▸ TASK PROMPT
These entries are to be retyped in full, word for word.
▬▬▬▬▬▬▬▬▬▬
(* ===== verification/Downlink.v ===== *)
(** * From [send] at the server to the callbacks of the client

    The way back: [Server::send] to a peer, the packet layer and
    [Client::handle_packet], composed as [EndToEnd] composes the other
    direction. *)
From S2P Require Import Prelude Result Hoare ByteBuf Config Message Packet Protocol Windows Payloads.
From S2P Require Import Reliability Ordered Fragmentation Congestion Crypto Stats Endpoint Socket.
From S2P Require Import Client ClientRecv ClientInv ClientSafe Server ServerSend ServerRecv ServerInv.
From S2P Require Import ServerSafe ServerSafeRecv ServerAdmit ServerLoop ClientProps ServerProps ServerAuth.
From S2P Require Import Sealing ServerTx Deliver ClientDeliver EndToEnd.
#[local] Open Scope Z_scope.

(** [c] is the client at the other end of session [s], ready for the session's
    next packet. *)
Record attached (s : PeerSession) (c : Client) : Prop := {
  at_state : c_state c = ConnectionState.Established;
  at_conn : c_conn_id c = ps_conn_id s;
  at_keys : sk_rx (c_session_keys c) = sk_tx (ps_keys s);
  at_ready : keys_empty (ps_keys s) = false ∧ keys_empty (c_session_keys c) = false;
  at_fresh : ps_send_seq s ≠ 0 ∧ (ReplayWindow.accept (ps_send_seq s) (c_packet_window c)).1 = true;
}.

Section both.
Context {HN : Ntop} {HS : Sodium} {HL : SodiumLaws} {HT : Traversal} {HTL : TraversalLaws}.

(** [send] to the peer and [handle_packet] of the client, for states that satisfy
    the invariants. *)
Lemma reply_arrives k1 scfg k2 sw cw options t bs s :
  let c := w_client cw in let ch := so_channel options in let v := sw_server sw in
  SInv scfg k1 sw → Inv k2 cw →
  s_sessions v !! ps_conn_id s = Some s → srv_sendable s ch t bs →
  zlen (s_pending v) < server_max_pending_packets (s_config v) → attached s c →
  fresh_id (crx_windows c) ch (srv_next_message_id ch s) → in_turn (crx_windows c) ch (srv_next_sequence ch s) →
  (channel_is_reliable ch = true → t ≠ ControlType.Fragment) →
  ∃ sw' sp p cw',
    srv_send (make_peer s) options t bs sw = (Done tt, sw') ∧
    s_pending (sw_server sw') = insert_packet sp (s_pending v) ∧ sp_to sp = ps_endpoint s ∧
    parse_packet (Some (take (Z.to_nat (sp_len sp)) (sp_bytes sp))) (sp_len sp) = Done p ∧
    handle_packet p cw = (Done tt, cw') ∧
    heard (w_events cw') = message_events (c_callbacks c) (msg_view ch t bs) ++ heard (w_events cw).
Proof.
  intros c ch v Hsw Hcw Hs Hsend Hroom.
  intros [Hst Hconn Hkeys [Hk1 Hk2] [Hq0 Hq]] Hf Ht Hty.
  pose proof (session_ready scfg k1 sw s Hsw Hs Hk1 Hroom) as Hready.
  destruct (srv_send_done sw (ps_conn_id s) s options t bs Hready Hsend) as (sw' & Hrun & sp & Hpend & Hto & _ & Hcar).
  destruct (Hcar (c_session_keys c) Hkeys) as (p & Hparse & Hh & Hopen).
  destruct Hsend as [_ Hch Hu8 _ Hin Hnum _]. pose proof (max_inline ch).
  destruct (client_packet_done k2 cw p (ps_send_seq s) ch t
    (frame_body ch (srv_next_message_id ch s) (srv_next_sequence ch s) bs) (got cw (msg_view ch t bs)))
    as (cw' & Hrun' & Hgot & _).
  - by split.
  - split; [fold c; rewrite Hconn; exact Hh|assumption..].
  - exact Hu8.
  - by apply frame_body_fits.
  - intros w1 Hv1 _ Hw1.
    destruct (client_frame_done k2 w1 ch t bs (srv_next_message_id ch s) (srv_next_sequence ch s))
      as (w2 & H2 & Hg); [exact Hw1|exact Hch|exact Hnum| | |exact Hty|ulia|].
    { rewrite (crx_windows_eq cw w1 Hv1). exact Hf. }
    { rewrite (crx_windows_eq cw w1 Hv1). exact Ht. }
    exists w2. split; [exact H2|]. split; [exact (got_crx cw w1 _ _ Hv1 Hg)|apply Hg].
  - exists sw', sp, p, cw'. split_and!; assumption.
Qed.

(** C5: a message that fits one packet goes from the server to the client.  On
    every channel, when the server may send it to the peer (established, room in
    the queues) and the client is the other end of the session, [send] to the peer
    succeeds and queues one packet for the peer's address, and when the client
    handles that packet its user gets exactly this message, with its channel, type
    and bytes, through every callback installed for it, once. *)
Theorem reply_delivered scfg ccfg sw cw options t bs s :
  let c := w_client cw in let ch := so_channel options in let v := sw_server sw in
  server_usable scfg → server_reachable scfg sw → client_usable ccfg → reachable ccfg cw →
  s_sessions v !! ps_conn_id s = Some s → srv_sendable s ch t bs →
  zlen (s_pending v) < server_max_pending_packets (s_config v) → attached s c →
  fresh_id (crx_windows c) ch (srv_next_message_id ch s) → in_turn (crx_windows c) ch (srv_next_sequence ch s) →
  (channel_is_reliable ch = true → t ≠ ControlType.Fragment) →
  ∃ sw' sp p cw',
    srv_send (make_peer s) options t bs sw = (Done tt, sw') ∧
    s_pending (sw_server sw') = insert_packet sp (s_pending v) ∧ sp_to sp = ps_endpoint s ∧
    parse_packet (Some (take (Z.to_nat (sp_len sp)) (sp_bytes sp))) (sp_len sp) = Done p ∧
    handle_packet p cw = (Done tt, cw') ∧
    heard (w_events cw') = message_events (c_callbacks c) (msg_view ch t bs) ++ heard (w_events cw).
Proof.
  intros c ch v Hsu [k1 Hsw]%server_reachable_inv Hcu [k2 Hcw]%reachable_inv; [|done..].
  exact (reply_arrives k1 scfg k2 sw cw options t bs s Hsw Hcw).
Qed.
End both.

(** ** Witness *)

Import Pair.

Definition sequenced_options : SendOptions := mkSendOptions Channel.SequencedUnreliable SendPriority.Normal 0.

Lemma reply_delivered_witness :
  ∃ sw' sp p cw',
    srv_send (make_peer session9) ordered_options 7 [111; 107] server3 = (Done tt, sw') ∧
    s_pending (sw_server sw') = insert_packet sp (s_pending (sw_server server3)) ∧ sp_to sp = ps_endpoint session9 ∧
    parse_packet (Some (take (Z.to_nat (sp_len sp)) (sp_bytes sp))) (sp_len sp) = Done p ∧
    handle_packet p client3 = (Done tt, cw') ∧
    heard (w_events cw') =
      message_events (c_callbacks (w_client client3)) (msg_view Channel.ReliableOrdered 7 [111; 107])
      ++ heard (w_events client3).
Proof.
  apply (reply_delivered default_server default_client server3 client3 ordered_options 7 [111; 107] session9
    server_default_usable server3_reachable Example.client_default_usable client3_reachable).
  - vm_compute. reflexivity.
  - split; [vm_compute; reflexivity|reflexivity|split; lia|repeat constructor; lia|vm_compute; discriminate| |].
    + split; intros _; (split; [apply (bool_decide_unpack _); vm_compute; exact I|vm_compute; discriminate]).
    + intros _. split; vm_compute; [reflexivity|discriminate].
  - vm_compute. reflexivity.
  - split; [vm_compute; reflexivity..| |].
    + split; vm_compute; reflexivity.
    + split; vm_compute; [discriminate|reflexivity].
  - vm_compute. reflexivity.
  - split; vm_compute; reflexivity.
  - intros _. discriminate.
Defined.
▬▬▬▬▬▬▬▬▬▬
▸ SOLUTION
(* ===== verification/Downlink.v ===== *)
(** * From [send] at the server to the callbacks of the client

    The way back: [Server::send] to a peer, the packet layer and
    [Client::handle_packet], composed as [EndToEnd] composes the other
    direction. *)
From S2P Require Import Prelude Result Hoare ByteBuf Config Message Packet Protocol Windows Payloads.
From S2P Require Import Reliability Ordered Fragmentation Congestion Crypto Stats Endpoint Socket.
From S2P Require Import Client ClientRecv ClientInv ClientSafe Server ServerSend ServerRecv ServerInv.
From S2P Require Import ServerSafe ServerSafeRecv ServerAdmit ServerLoop ClientProps ServerProps ServerAuth.
From S2P Require Import Sealing ServerTx Deliver ClientDeliver EndToEnd.
#[local] Open Scope Z_scope.

(** [c] is the client at the other end of session [s], ready for the session's
    next packet. *)
Record attached (s : PeerSession) (c : Client) : Prop := {
  at_state : c_state c = ConnectionState.Established;
  at_conn : c_conn_id c = ps_conn_id s;
  at_keys : sk_rx (c_session_keys c) = sk_tx (ps_keys s);
  at_ready : keys_empty (ps_keys s) = false ∧ keys_empty (c_session_keys c) = false;
  at_fresh : ps_send_seq s ≠ 0 ∧ (ReplayWindow.accept (ps_send_seq s) (c_packet_window c)).1 = true;
}.

Section both.
Context {HN : Ntop} {HS : Sodium} {HL : SodiumLaws} {HT : Traversal} {HTL : TraversalLaws}.

(** [send] to the peer and [handle_packet] of the client, for states that satisfy
    the invariants. *)
Lemma reply_arrives k1 scfg k2 sw cw options t bs s :
  let c := w_client cw in let ch := so_channel options in let v := sw_server sw in
  SInv scfg k1 sw → Inv k2 cw →
  s_sessions v !! ps_conn_id s = Some s → srv_sendable s ch t bs →
  zlen (s_pending v) < server_max_pending_packets (s_config v) → attached s c →
  fresh_id (crx_windows c) ch (srv_next_message_id ch s) → in_turn (crx_windows c) ch (srv_next_sequence ch s) →
  (channel_is_reliable ch = true → t ≠ ControlType.Fragment) →
  ∃ sw' sp p cw',
    srv_send (make_peer s) options t bs sw = (Done tt, sw') ∧
    s_pending (sw_server sw') = insert_packet sp (s_pending v) ∧ sp_to sp = ps_endpoint s ∧
    parse_packet (Some (take (Z.to_nat (sp_len sp)) (sp_bytes sp))) (sp_len sp) = Done p ∧
    handle_packet p cw = (Done tt, cw') ∧
    heard (w_events cw') = message_events (c_callbacks c) (msg_view ch t bs) ++ heard (w_events cw).
Proof.
  intros c ch v Hsw Hcw Hs Hsend Hroom.
  intros [Hst Hconn Hkeys [Hk1 Hk2] [Hq0 Hq]] Hf Ht Hty.
  pose proof (session_ready scfg k1 sw s Hsw Hs Hk1 Hroom) as Hready.
  destruct (srv_send_done sw (ps_conn_id s) s options t bs Hready Hsend) as (sw' & Hrun & sp & Hpend & Hto & _ & Hcar).
  destruct (Hcar (c_session_keys c) Hkeys) as (p & Hparse & Hh & Hopen).
  destruct Hsend as [_ Hch Hu8 _ Hin Hnum _]. pose proof (max_inline ch).
  destruct (client_packet_done k2 cw p (ps_send_seq s) ch t
    (frame_body ch (srv_next_message_id ch s) (srv_next_sequence ch s) bs) (got cw (msg_view ch t bs)))
    as (cw' & Hrun' & Hgot & _).
  - by split.
  - split; [fold c; rewrite Hconn; exact Hh|assumption..].
  - exact Hu8.
  - by apply frame_body_fits.
  - intros w1 Hv1 _ Hw1.
    destruct (client_frame_done k2 w1 ch t bs (srv_next_message_id ch s) (srv_next_sequence ch s))
      as (w2 & H2 & Hg); [exact Hw1|exact Hch|exact Hnum| | |exact Hty|ulia|].
    { rewrite (crx_windows_eq cw w1 Hv1). exact Hf. }
    { rewrite (crx_windows_eq cw w1 Hv1). exact Ht. }
    exists w2. split; [exact H2|]. split; [exact (got_crx cw w1 _ _ Hv1 Hg)|apply Hg].
  - exists sw', sp, p, cw'. split_and!; assumption.
Qed.

(** C5: a message that fits one packet goes from the server to the client.  On
    every channel, when the server may send it to the peer (established, room in
    the queues) and the client is the other end of the session, [send] to the peer
    succeeds and queues one packet for the peer's address, and when the client
    handles that packet its user gets exactly this message, with its channel, type
    and bytes, through every callback installed for it, once. *)
Theorem reply_delivered scfg ccfg sw cw options t bs s :
  let c := w_client cw in let ch := so_channel options in let v := sw_server sw in
  server_usable scfg → server_reachable scfg sw → client_usable ccfg → reachable ccfg cw →
  s_sessions v !! ps_conn_id s = Some s → srv_sendable s ch t bs →
  zlen (s_pending v) < server_max_pending_packets (s_config v) → attached s c →
  fresh_id (crx_windows c) ch (srv_next_message_id ch s) → in_turn (crx_windows c) ch (srv_next_sequence ch s) →
  (channel_is_reliable ch = true → t ≠ ControlType.Fragment) →
  ∃ sw' sp p cw',
    srv_send (make_peer s) options t bs sw = (Done tt, sw') ∧
    s_pending (sw_server sw') = insert_packet sp (s_pending v) ∧ sp_to sp = ps_endpoint s ∧
    parse_packet (Some (take (Z.to_nat (sp_len sp)) (sp_bytes sp))) (sp_len sp) = Done p ∧
    handle_packet p cw = (Done tt, cw') ∧
    heard (w_events cw') = message_events (c_callbacks c) (msg_view ch t bs) ++ heard (w_events cw).
Proof.
  intros c ch v Hsu [k1 Hsw]%server_reachable_inv Hcu [k2 Hcw]%reachable_inv; [|done..].
  exact (reply_arrives k1 scfg k2 sw cw options t bs s Hsw Hcw).
Qed.
End both.

(** ** Witness *)

Import Pair.

Definition sequenced_options : SendOptions := mkSendOptions Channel.SequencedUnreliable SendPriority.Normal 0.

Lemma reply_delivered_witness :
  ∃ sw' sp p cw',
    srv_send (make_peer session9) ordered_options 7 [111; 107] server3 = (Done tt, sw') ∧
    s_pending (sw_server sw') = insert_packet sp (s_pending (sw_server server3)) ∧ sp_to sp = ps_endpoint session9 ∧
    parse_packet (Some (take (Z.to_nat (sp_len sp)) (sp_bytes sp))) (sp_len sp) = Done p ∧
    handle_packet p client3 = (Done tt, cw') ∧
    heard (w_events cw') =
      message_events (c_callbacks (w_client client3)) (msg_view Channel.ReliableOrdered 7 [111; 107])
      ++ heard (w_events client3).
Proof.
  apply (reply_delivered default_server default_client server3 client3 ordered_options 7 [111; 107] session9
    server_default_usable server3_reachable Example.client_default_usable client3_reachable).
  - vm_compute. reflexivity.
  - split; [vm_compute; reflexivity|reflexivity|split; lia|repeat constructor; lia|vm_compute; discriminate| |].
    + split; intros _; (split; [apply (bool_decide_unpack _); vm_compute; exact I|vm_compute; discriminate]).
    + intros _. split; vm_compute; [reflexivity|discriminate].
  - vm_compute. reflexivity.
  - split; [vm_compute; reflexivity..| |].
    + split; vm_compute; reflexivity.
    + split; vm_compute; [discriminate|reflexivity].
  - vm_compute. reflexivity.
  - split; vm_compute; reflexivity.
  - intros _. discriminate.
Defined.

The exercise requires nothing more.